The Wikimedia Foundation is moving its data center today away from their original home in Tampa, Florida to Virginia. According to the Wikimedia technical team, even though all reasonable precautions have been taken, it is still prudent to expect major disruptions in service during the transition. The move today culminates a plan that began nearly four years ago.

According to the announcement:

Wikimedia sites have been hosted in our main data center in Tampa, Florida, since 2004; before that, the couple of servers powering Wikipedia were in San Diego, California. Ashburn is the third and newest primary data center to host Wikimedia sites.

Looking into Wikipedia’s technical operations is fascinating. Wikipedia is as open in their engineering practices as they are with their source code, documenting the internal workings of the operations team in Wikitech. The Wikimedia Foundation offers up scores of internal documents, bug reports, and even core dumps for public scrutiny.

Unfortunately, Wikipedia’s public information on some of their pages is outdated. The latest details on this page date back to 2010 and cite four main colocation facilities, two in Amsterdam and two in Florida. Wikipedia’s technical FAQ also notes a South Korean facility.

An interesting note in the older documentation refers to how Wikipedia uses MySQL:

Our structured data is stored in MySQL. We group wikis into clusters, and each cluster is served by several MySQL servers, replicated in a single-master configuration.

Having been in several database replication discussions over the past few years, it is good to see that Wikipedia, one of the biggest sites on the Internet, uses a simple master-slave replication scheme for their databases. My recommendation in any network engineering endeavor is to always choose the simplest, most battle-hardened configuration possible, and then build out from there. It is important not to “over-engineer” a solution when building a web application. Too often the resulting system is fragile, and subject to the high-availability or replication itself being the cause of downtime.

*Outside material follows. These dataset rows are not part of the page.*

Lemma canonical_doc_ok t : record_text_ok t = true -> json_ok (JObj (canonical_task_doc t)) = true.
Proof.
  unfold record_text_ok. rewrite !andb_true_iff.
  intros ((((((((Ht & He) & Hc) & Hu) & Hs) & Hf) & Hep) & Hl) & Hv).
  change (bool_decide (NoDup (canonical_task_doc t).*1) &&
    forallb (fun kv => scalar_str kv.1 && json_ok kv.2) (canonical_task_doc t) = true).
  rewrite bool_decide_eq_true_2 by apply canonical_doc_NoDup. cbn [andb].
  apply forallb_Forall. unfold canonical_task_doc.
  repeat apply Forall_cons_2; try apply Forall_nil_2; cbn [fst snd]; apply andb_true_iff;
    (split; [reflexivity|]).
  all: first [exact Ht | exact Hu | exact Hf | exact Hep | apply hex_scalar | apply opt_hex_json_ok
             | by apply opt_str_json_ok | apply format_6f_scalar | idtac].
  - by destruct (state t).
  - cbn [json_ok]. apply forallb_Forall, Forall_fmap. unfold sorted_clock, sort_items.
    rewrite sort_by_perm. apply forallb_Forall in Hv. eapply Forall_impl; [exact Hv|].
    intros [k n] [Hk Hn]%andb_true_iff. cbn [compose json_ok forallb fst snd] in *. by rewrite Hk, Hn.
Qed.

Lemma opt_json_inj {A} (f : A -> json) o o' :
  (forall a b, f a = f b -> a = b) -> (forall a, f a <> JNull) ->
  opt_json f o = opt_json f o' -> o = o'.
Proof. intros Hinj Hn. destruct o, o'; cbn; intros E; [f_equal; auto|naive_solver..|done]. Qed.

Lemma opt_str_inj o o' : opt_json JStr o = opt_json JStr o' -> o = o'.
Proof. apply opt_json_inj; congruence. Qed.

Lemma opt_hex_inj o o' :
  opt_json (fun b => JStr (hex b)) o = opt_json (fun b => JStr (hex b)) o' -> o = o'.
Proof. apply opt_json_inj; [|done]. intros a b [= E]. by apply hex_inj. Qed.

Lemma state_value_inj s s' : state_value s = state_value s' -> s = s'.
Proof. intros E%(f_equal state_of_value). rewrite !state_of_value_value in E. congruence. Qed.

Lemma sorted_clock_inj c c' : sorted_clock c = sorted_clock c' -> c = c'.
Proof.
  destruct c as [m], c' as [m']. unfold sorted_clock. cbn. intros E. f_equal.
  rewrite <- (list_to_map_to_list m), <- (list_to_map_to_list m').
  apply list_to_map_proper; [apply NoDup_fst_map_to_list|].
  rewrite <- (sort_by_perm (fun p q => py_le p.1 q.1) (map_to_list m)).
  rewrite <- (sort_by_perm (fun p q => py_le p.1 q.1) (map_to_list m')).
  unfold sort_items in E. by rewrite E.
Qed.

Lemma clock_pairs_inj (l l' : list (pystr * Z)) :
  (fun kv : pystr * Z => JArr [JStr kv.1; JInt kv.2]) <$> l =
  (fun kv => JArr [JStr kv.1; JInt kv.2]) <$> l' -> l = l'.
Proof. apply list_fmap_eq_inj. intros [a b] [a' b'] E. by injection E as -> ->. Qed.

Lemma sort_keys_clock (l : list (pystr * Z)) :
  sort_keys (JArr ((fun kv : pystr * Z => JArr [JStr kv.1; JInt kv.2]) <$> l)) =
  JArr ((fun kv => JArr [JStr kv.1; JInt kv.2]) <$> l).
Proof. cbn [sort_keys]. f_equal. induction l as [|[k n] l IH]; [done|]. cbn. by f_equal. Qed.

(** Records with the same canonical bytes have the same fields, one key at a time. *)
Lemma canonical_bytes_field t t' b k :
  json_ok (JObj (canonical_task_doc t)) = true -> json_ok (JObj (canonical_task_doc t')) = true ->
  canonical_task_bytes t = Ok b -> canonical_task_bytes t' = Ok b ->
  sort_keys (jget k (canonical_task_doc t)) = sort_keys (jget k (canonical_task_doc t')).
Proof.
  unfold canonical_task_bytes. intros H1 H2 E1 E2.
  destruct (loads_dumps_bytes true _ H1) as (b1 & D1 & L1).
  destruct (loads_dumps_bytes true _ H2) as (b2 & D2 & L2).
  assert (sort_keys (JObj (canonical_task_doc t)) = sort_keys (JObj (canonical_task_doc t'))) as E
    by congruence.
  rewrite <- (jget_sorted k _ (canonical_doc_NoDup t)).
  rewrite <- (jget_sorted k _ (canonical_doc_NoDup t')).
  exact (f_equal (fun v => match v with JObj d => jget k d | _ => JNull end) E).
Qed.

I also think it is important to understand that the cloud is not as amorphous as some would believe. No matter which cloud service is used, the data resides on a server somewhere, and how that data is replicated and how the service provides high availability is reflected in how resilient the service is to the end user. As I type this, Wikipedia is in the middle of their move, but I personally have yet to experience even a slight delay in service. Evidence of a well built service.

After the transition is complete, the data center in Florida will become a hot standby, keeping in sync, but not serving traffic unless there is a problem with the data center in Virginia.

The legacy data center in Tampa will continue to be maintained, and will serve as a secondary “hot failover” data center: servers will be in standby mode to take over, should the primary site experience an outage. Server configuration and data will be synchronized between the two locations to ensure a transition as smooth as possible in case of technical difficulties in Ashburn.

Wikipedia continues to grow and mature, and provides a reasonable technical roadmap for smaller companies looking to sensibly grow their web applications.